What was, and is, far more realistic to assume is that even with the “freedom to choose” and “elections” for its now liberated-to-become-their-own-renegade-warlords and guerilla militia leaders, the populace in these countries will not end up a model of American democracy, but a model Theocracy of narrow extremist religious views. It is far more likely that there will be a continuation of warring factions fighting for the slim reins of power and control over rival religious points of view.
Those that don’t win in these elections will just go out and take their own chunk of the liberated pie by force or coercion. In the lawlessness and chaos, and with long rooted histories in localized tribal rule rather than acquiescence to and outright aversion for strong central government, it is the most foreseeable scenario that these groups will continue to just ignore our “democratizing” efforts or create more insurgency to fight them.
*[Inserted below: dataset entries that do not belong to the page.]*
(* ===== verification/WorldClient.v ===== *)
(** * Calling a world: [crates/elura-gateway/src/world_client.rs], [crates/elura-gateway/src/connection.rs] (dispatch)

    The client a gateway calls worlds with: the frame of a request, and the worker that multiplexes the
    requests of one connection, answers its callers and gives up on them at their deadlines.  The worker
    is a step machine: when requests arrive, what the network does and when a timer fires are the
    environment's choice.  A caller is known by the transport number of its request.  Both ends together
    ([WorldLifecycle] has the other one) form the link of the last section. *)

From S2P Require Import Prelude Bytes CoreError Identity Ownership Session Frame Protection Presence ServiceMessages Futures WorldRuntime WorldServer WorldLifecycle.

(** ** The client *)

Record TcpWorldClient : Type := {
  pool : list (option nat);
  next_slot : Z;
  transport_request_id : Z;
  tcp_authorization : option InternalToken;
}.

Definition with_pool_size (pool_size : Z) : Result TcpWorldClient :=
  if (pool_size =? 0) || (1024 <? pool_size) then
    Err (InvalidConfig "world connection pool must be in 1..=1024")
  else
    Ok {| pool := replicate (Z.to_nat pool_size) None; next_slot := 0; transport_request_id := 1;
          tcp_authorization := None |}.

(** [next_transport_request_id]: the loop retries until its exchange succeeds, which is one step. *)
Definition next_transport_request_id (self : TcpWorldClient) : Z * TcpWorldClient :=
  let current := self.(transport_request_id) in
  (current,
   {| pool := self.(pool); next_slot := self.(next_slot);
      transport_request_id := if current =? u64_max then 1 else current + 1;
      tcp_authorization := self.(tcp_authorization) |}).

(** [next.fetch_add(1) % pool.len()]. *)
Definition take_slot (self : TcpWorldClient) : Z * TcpWorldClient :=
  (self.(next_slot) mod len self.(pool),
   {| pool := self.(pool); next_slot := wrap_u64 (self.(next_slot) + 1);
      transport_request_id := self.(transport_request_id); tcp_authorization := self.(tcp_authorization) |}).

(** The channel of a slot: [closed] says which channels' workers are gone, [fresh] is the one a new worker
    would get. *)
Definition connection_sender (self : TcpWorldClient) (slot : nat) (closed : nat -> bool) (fresh : nat) :
    nat * TcpWorldClient :=
  match self.(pool) !! slot with
  | Some (Some sender) =>
      if closed sender then
        (fresh, {| pool := <[slot := Some fresh]> self.(pool); next_slot := self.(next_slot);
                   transport_request_id := self.(transport_request_id);
                   tcp_authorization := self.(tcp_authorization) |})
      else (sender, self)
  | _ =>
      (fresh, {| pool := <[slot := Some fresh]> self.(pool); next_slot := self.(next_slot);
                 transport_request_id := self.(transport_request_id);
                 tcp_authorization := self.(tcp_authorization) |})
  end.

Definition invalidate_connection_sender (self : TcpWorldClient) (slot : nat) (sender : nat) : TcpWorldClient :=
  if bool_decide (self.(pool) !! slot = Some (Some sender)) then
    {| pool := <[slot := None]> self.(pool); next_slot := self.(next_slot);
       transport_request_id := self.(transport_request_id); tcp_authorization := self.(tcp_authorization) |}
  else self.

Section client.
Context `{!UuidText, !CommandProtobuf}.

(** The frame of a request. *)
Definition command_frame (authorization : option InternalToken) (transport_id : Z) (request : WorldRequest) :
    Result Frame :=
  Frame_request request.(request_route) transport_id
    (encode_frame_payload
       (GatewayWorldCommand_from (command_of (InternalToken_expose <$> authorization) request))).

(** [command], up to the channel: the slot, the frame and the client afterwards. *)
Definition TcpWorldClient_prepare (self : TcpWorldClient) (request : WorldRequest) :
    Result (Z * Frame) * TcpWorldClient :=
  let '(slot, self) := take_slot self in
  let '(id, self) := next_transport_request_id self in
  let? frame := command_frame self.(tcp_authorization) id request else self in
  (Ok (slot, frame), self).

(** What a response frame says to the caller; [parse] reads the JSON of an envelope. *)
Definition completion_result (parse : list Z -> option ErrorEnvelope) (response : Frame) : Result (list Z) :=
  match response.(Frame.kind) with
  | Frame.Response => Ok response.(payload)
  | Frame.ErrorKind =>
      match ErrorEnvelope_from_slice parse response.(payload) with
      | Ok envelope => Err (ErrorEnvelope_into_error envelope)
      | Err error => Err error
      end
  | _ => Err (InvalidFrame "unexpected World response")
  end.

(** [WorldDispatch::dispatch], with the client's [command] as it answers at its call, [now] the reading of
    the clock and the protector's clock readings before and after. *)
Record GatewayCall : Type := {
  call_identity : Identity;
  call_session_id : Z;
  call_trace_id : string;
  call_route : Z;
  call_request_id : Z;
  call_payload : list Z;
  call_ownership : option Assignment;
}.

Definition dispatch_request (deadline now : Z) (call : GatewayCall) : WorldRequest :=
  {| request_identity := call.(call_identity); request_session_id := call.(call_session_id);
     request_trace_id := call.(call_trace_id); request_route := call.(call_route);
     world_request_id := call.(call_request_id); request_payload := call.(call_payload);
     request_ownership := call.(call_ownership);
     request_timeout := Z.max (saturating_sub deadline now) (from_millis 1) |}.

Definition is_transient (error : Error) : bool :=
  match error with Unavailable | Timeout | Io _ => true | _ => false end.

Definition WorldDispatch_dispatch (command : WorldRequest -> Result (list Z)) (protector : option BackendProtector)
    (deadline now before after : Z) (call : GatewayCall) : Result (list Z) * option BackendProtector :=
  let result := command (dispatch_request deadline now call) in
  match protector with
  | Some p =>
      let '(r, p) := BackendProtector_execute p result is_transient before after in (r, Some p)
  | None => (result, None)
  end.
End client.

(** ** The worker of one connection *)

(** [waiting]: the caller has not been answered. *)
Record PendingWorldResponse : Type := { waiting : bool; deadline : Z }.

Record WorldWorker : Type := {
  pending : gmap Z PendingWorldResponse;
  worker_open : bool;
  connected : bool;
  accepted : list Frame;
  written : list Frame;
  answers : list (Z * Result (list Z));
}.

(** A connection just made; the request it was made for is the first to arrive. *)
Definition WorldWorker_new : WorldWorker :=
  {| pending := ∅; worker_open := true; connected := true; accepted := []; written := []; answers := [] |}.

Definition has_active_world_requests (p : gmap Z PendingWorldResponse) : bool :=
  existsb (fun r => r.(waiting)) (map_to_list p).*2.

(** The callers that wait. *)
Definition active_ids (p : gmap Z PendingWorldResponse) : list Z :=
  (filter (fun r => r.2.(waiting) = true) (map_to_list p)).*1.

(** [fail_world_requests], and the end of the connection. *)
Definition fail_world_requests (w : WorldWorker) : WorldWorker :=
  {| pending := ∅; worker_open := w.(worker_open); connected := false; accepted := w.(accepted);
     written := w.(written);
     answers := w.(answers) ++ ((fun id => (id, Err Unavailable)) <$> active_ids w.(pending)) |}.

Definition disconnect (w : WorldWorker) : WorldWorker :=
  {| pending := w.(pending); worker_open := w.(worker_open); connected := false; accepted := w.(accepted);
     written := w.(written); answers := w.(answers) |}.

Definition answer_caller (w : WorldWorker) (id : Z) (r : Result (list Z)) : WorldWorker :=
  {| pending := w.(pending); worker_open := w.(worker_open); connected := w.(connected);
     accepted := w.(accepted); written := w.(written); answers := w.(answers) ++ [(id, r)] |}.

Definition with_pending (w : WorldWorker) (p : gmap Z PendingWorldResponse) : WorldWorker :=
  {| pending := p; worker_open := w.(worker_open); connected := w.(connected); accepted := w.(accepted);
     written := w.(written); answers := w.(answers) |}.

(** [if !pending.is_empty() && !has_active_world_requests(&pending) { break; }] *)
Definition drop_if_idle (w : WorldWorker) : WorldWorker :=
  if negb (size w.(pending) =? 0)%nat && negb (has_active_world_requests w.(pending)) then disconnect w else w.

(** The head of the loop: a worker nobody can call any more ends with its last caller. *)
Definition return_if_done (w : WorldWorker) : WorldWorker :=
  if negb w.(worker_open) && negb (has_active_world_requests w.(pending)) then disconnect w else w.

(** The callers whose deadline has passed are told so; their requests stay in the table. *)
Definition expired (now : Z) (p : gmap Z PendingWorldResponse) : list Z :=
  (filter (fun r => r.2.(waiting) = true /\ r.2.(deadline) <= now) (map_to_list p)).*1.

Definition expire (now : Z) (w : WorldWorker) : WorldWorker :=
  {| pending := (fun r => if r.(deadline) <=? now then {| waiting := false; deadline := r.(deadline) |} else r)
                  <$> w.(pending);
     worker_open := w.(worker_open); connected := w.(connected); accepted := w.(accepted);
     written := w.(written);
     answers := w.(answers) ++ ((fun id => (id, Err Timeout)) <$> expired now w.(pending)) |}.

(** What the [select!] sees: a request with its deadline, the time it is taken up and whether its frame
    could be written; the end of the callers; a frame of the world, or the end of the connection; the
    timer. *)
Inductive WorkerEvent : Type :=
| WRequest (frame : Frame) (until now : Z) (wrote : bool)
| WCallersGone
| WResponse (frame : option Frame)
| WTimer (now : Z).

(** The request a connection is made for: [connect] is what connecting answers, [None] when the request's
    deadline comes first.  [Ok] is a connection; an error is the caller's answer. *)
Definition worker_connect (until now : Z) (connect : option (Result unit)) : Result unit :=
  if saturating_sub until now =? 0 then Err Timeout
  else match connect with Some (Ok _) => Ok () | Some (Err error) => Err error | None => Err Timeout end.

Section worker.
Context (parse : list Z -> option ErrorEnvelope) (max_in_flight : Z).

Definition take_request (w : WorldWorker) (frame : Frame) : WorldWorker :=
  {| pending := w.(pending); worker_open := w.(worker_open); connected := w.(connected);
     accepted := w.(accepted) ++ [frame]; written := w.(written); answers := w.(answers) |}.

Definition write_request (w : WorldWorker) (frame : Frame) (until : Z) : WorldWorker :=
  {| pending := <[frame.(request_id) := {| waiting := true; deadline := until |}]> w.(pending);
     worker_open := w.(worker_open); connected := w.(connected); accepted := w.(accepted);
     written := w.(written) ++ [frame]; answers := w.(answers) |}.

(** One turn of the loop; [None] when the branch is not enabled. *)
Definition worker_turn (w : WorldWorker) (e : WorkerEvent) : option WorldWorker :=
  if negb w.(connected) then None
  else
    match e with
    | WRequest frame until now wrote =>
        if w.(worker_open) && (Z.of_nat (size w.(pending)) <? max_in_flight) then
          let w := take_request w frame in
          if saturating_sub until now =? 0 then Some (answer_caller w frame.(request_id) (Err Timeout))
          else if wrote then Some (write_request w frame until)
          else Some (fail_world_requests (answer_caller w frame.(request_id) (Err Unavailable)))
        else None
    | WCallersGone =>
        if w.(worker_open) then
          Some (return_if_done
                  {| pending := w.(pending); worker_open := false; connected := w.(connected);
                     accepted := w.(accepted); written := w.(written); answers := w.(answers) |})
        else None
    | WResponse None => Some (fail_world_requests w)
    | WResponse (Some response) =>
        match w.(pending) !! response.(request_id) with
        | None => Some (fail_world_requests w)
        | Some completion =>
            let w := with_pending w (delete response.(request_id) w.(pending)) in
            let w := if completion.(waiting)
                     then answer_caller w response.(request_id) (completion_result parse response) else w in
            Some (return_if_done (drop_if_idle w))
        end
    | WTimer now => Some (return_if_done (drop_if_idle (expire now w)))
    end.

Fixpoint worker_run (w : WorldWorker) (events : list WorkerEvent) : option WorldWorker :=
  match events with
  | [] => Some w
  | e :: events => w ← worker_turn w e; worker_run w events
  end.
End worker.

(** ** Every caller is answered once *)

Section pending.
Implicit Types p : gmap Z PendingWorldResponse.

Lemma active_ids_insert p id until : p !! id = None ->
  active_ids (<[id := {| waiting := true; deadline := until |}]> p) ≡ₚ id :: active_ids p.
Proof. intros Hn. unfold active_ids. rewrite map_to_list_insert by done. by rewrite filter_cons_True. Qed.

Lemma active_ids_delete p id r : p !! id = Some r ->
  active_ids p ≡ₚ (if r.(waiting) then [id] else []) ++ active_ids (delete id p).
Proof.
  intros Hl. unfold active_ids. rewrite <- (map_to_list_delete p id r) by done.
  destruct r.(waiting) eqn:Hw; [by rewrite filter_cons_True|]. rewrite filter_cons_False by (cbn; congruence). done.
Qed.

Lemma active_ids_empty : active_ids ∅ = [].
Proof. unfold active_ids. by rewrite map_to_list_empty. Qed.

Lemma expire_active now p :
  active_ids p ≡ₚ expired now p ++ active_ids
    ((fun r => if r.(deadline) <=? now then {| waiting := false; deadline := r.(deadline) |} else r) <$> p).
Proof.
  unfold active_ids, expired. rewrite map_to_list_fmap. induction (map_to_list p) as [|[id r] l IH]; [done|].
  rewrite fmap_cons, !filter_cons. destruct r as [[] d]; cbn [prod_map fst snd waiting deadline];
    destruct (Z.leb_spec d now); cbn [waiting]; repeat case_decide; try lia; try naive_solver;
    rewrite ?fmap_cons; cbn [fst]; rewrite ?IH; try done; solve_Permutation.
Qed.
Lemma after_failure_ok now d entry st :
  outbox_ok st -> st.(active) !! d.(event).(id) = Some entry -> Outbox.holds d now entry ->
  outbox_ok (after_failure now d entry st).
Proof.
  intros Hok Ha Hh. destruct (ok_active _ _ _ Hok Ha) as [HL Hid].
  pose proof (proj1 (life_Live _ _ _) HL) as (_ & Hd & Hc). unfold after_failure. destruct (_ <=? _).
  - intros i. unfold life. cbn. rewrite Hid. destruct (decide (i = d.(event).(id))) as [->|Hi].
    + rewrite lookup_delete_eq, lookup_insert_eq, Hc. eexists. split; [done|]. by intros e [= <-].
    + rewrite lookup_delete_ne, lookup_insert_ne by done. apply Hok.
  - eapply follows_ok, (update_follows (Retry now now d
      (now + Dispatcher_backoff config d.(attempt)) (Error_display error))); [done|done| |done].
    by apply life_retry.
Qed.

Lemma batch_step D low now pre m post s :
  0 <= low -> now + config.(max_backoff) <= SYSTEM_TIME_MAX -> string_len (Error_display error) <= 4096 ->
  batch_inv D low now (pre ++ m :: post) s ->
  exists r s', Dispatcher_process_delivery config m.1 m.2 now s = (Ready r, s') /\ r = Ok ()
    /\ batch_inv D low now (pre ++ post) s'.
Proof.
  intros Hlow Htime Hlen [Hp Hok Hsize Hnd Hleased Hrest Hkept].
  destruct (Hleased m) as (entry & Ha & Hh & Hat & Hpos & Hprog); [set_solver|].
  destruct (failing_delivery m.1 m.2 now s entry) as (s' & Hrun & Hs'); [done..|].
  exists (Ok ()), s'. split_and!; [done|done|]. pose proof (backoff_bounds _ Hpos) as Hb.
  destruct (ok_active _ _ _ Hok Ha) as [_ Hid].
  rewrite fmap_app, fmap_cons in Hnd. pose proof (Permutation_middle (((fun m => delivery_id m) <$> pre))
    ((fun m => delivery_id m) <$> post) (delivery_id m)) as Hperm.
  rewrite <-Hperm, <-fmap_app in Hnd. apply NoDup_cons in Hnd as [Hnot Hnd].
  assert (Hother : forall i, i <> delivery_id m ->
    (after_failure now m.2 entry s.(outbox).(state)).(active) !! i = s.(outbox).(state).(active) !! i
    /\ (after_failure now m.2 entry s.(outbox).(state)).(dead) !! i = s.(outbox).(state).(dead) !! i).
  { intros i Hi. unfold after_failure. destruct (_ <=? _); cbn; split;
      rewrite ?lookup_delete_ne, ?lookup_insert_ne by congruence; done. }
  split; rewrite ?Hs'; cbn.
  - done.
  - by apply after_failure_ok.
  - unfold after_failure. destruct (_ <=? _); cbn.
    + rewrite map_size_delete_Some by eauto. lia.
    + rewrite map_size_insert_Some by eauto. done.
  - done.
  - intros m' Hm'. destruct (Hleased m') as (entry' & Ha' & H'); [set_solver|]. exists entry'. split; [|done].
    destruct (decide (delivery_id m' = delivery_id m)) as [Heq|Hne]; [|by rewrite (proj1 (Hother _ Hne))].
    destruct Hnot. apply list_elem_of_fmap. by exists m'.
  - intros i entry' Hi. destruct (decide (i = delivery_id m)) as [->|Hne].
    + right. revert Hi. unfold after_failure, due. destruct (Z.leb_spec config.(max_attempts) m.2.(attempt)); cbn.
      * by rewrite lookup_delete_eq.
      * rewrite lookup_insert_eq. intros [= <-]. cbn. rewrite Hat. specialize (Hprog ltac:(lia)). split_and!; [lia..|done].
    + rewrite (proj1 (Hother _ Hne)) in Hi. destruct (Hrest _ _ Hi) as [Hin|]; [|by right]. left. set_solver.
  - intros i Hi. destruct (decide (i = delivery_id m)) as [->|Hne].
    + unfold after_failure, dead_with. destruct (Z.leb_spec config.(max_attempts) m.2.(attempt)); cbn.
      * right. rewrite Hid, lookup_insert_eq. eexists. split_and!; [done|done|]. cbn. by rewrite Hat.
      * left. rewrite lookup_insert_eq. by eexists.
    + unfold dead_with. rewrite (proj1 (Hother _ Hne)), (proj2 (Hother _ Hne)). by apply Hkept.
Qed.
(** The state before a batch at [now]. *)
Record round_inv (D : gset Z) (low now : Z) (s : Node B) : Prop := {
  round_live : s.(outbox).(poisoned) = false;
  round_ok : outbox_ok s.(outbox).(state);
  round_fits : Z.of_nat (size s.(outbox).(state).(active)) <= config.(batch_size);
  round_due i entry : s.(outbox).(state).(active) !! i = Some entry -> due low now entry;
  round_kept i : i ∈ D -> is_Some (s.(outbox).(state).(active) !! i) \/ dead_with s.(outbox).(state) i;
}.

Lemma due_acquirable low now entry : due low now entry -> acquirable now entry = true.
Proof. intros (_ & Ha & Hl). unfold acquirable. rewrite Hl, andb_true_r. by apply Z.leb_le. Qed.

(** A batch that has room takes every event that can be acquired. *)
Lemma acquire_ids_all st limit now i entry :
  Z.of_nat (size st.(active)) <= limit -> st.(active) !! i = Some entry -> acquirable now entry = true ->
  i ∈ acquire_ids st limit now.
Proof.
  intros Hsize Ha Hacq. rewrite acquire_ids_candidates, take_ge.
  - apply list_elem_of_fmap. exists (i, entry). split; [done|]. by apply elem_of_candidates.
  - unfold candidates. rewrite length_sort_by. etrans; [apply length_filter|]. rewrite length_map_to_list. lia.
Qed.

Lemma config_parts :
  trim_is_empty config.(worker_id) = false /\ string_len config.(worker_id) <= 128
  /\ 0 < config.(batch_size) <= 4096 /\ 0 < config.(lease).
Proof.
  unfold DispatcherConfig_validate in Hvalid. destruct (_ || _) eqn:Hb; [done|]. breflect.
  split_and!; [done|lia..].
Qed.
The vacuum of control has allowed in real Al Qaeda elements to enter (or re-enter) and organize and flourish as well. It’s already happening, as predicted, in both Afghanistan and in Iraq today.
Even on my soccer mom's budget of time, research ability I've come to see that there aren't many places where democracy flourishes at the end of the muzzle of a foreign invader's gun unless it translates into the that "security" and "promised peace."
And an Iraqi Islamic Republic with "laws to be compliant with Islam" and failing to secure women's rights is hardly a "model" for Democratic Reformation of the Middle East and spreadin that "Freedom" and "Liberties" promised by our Fearless Leader.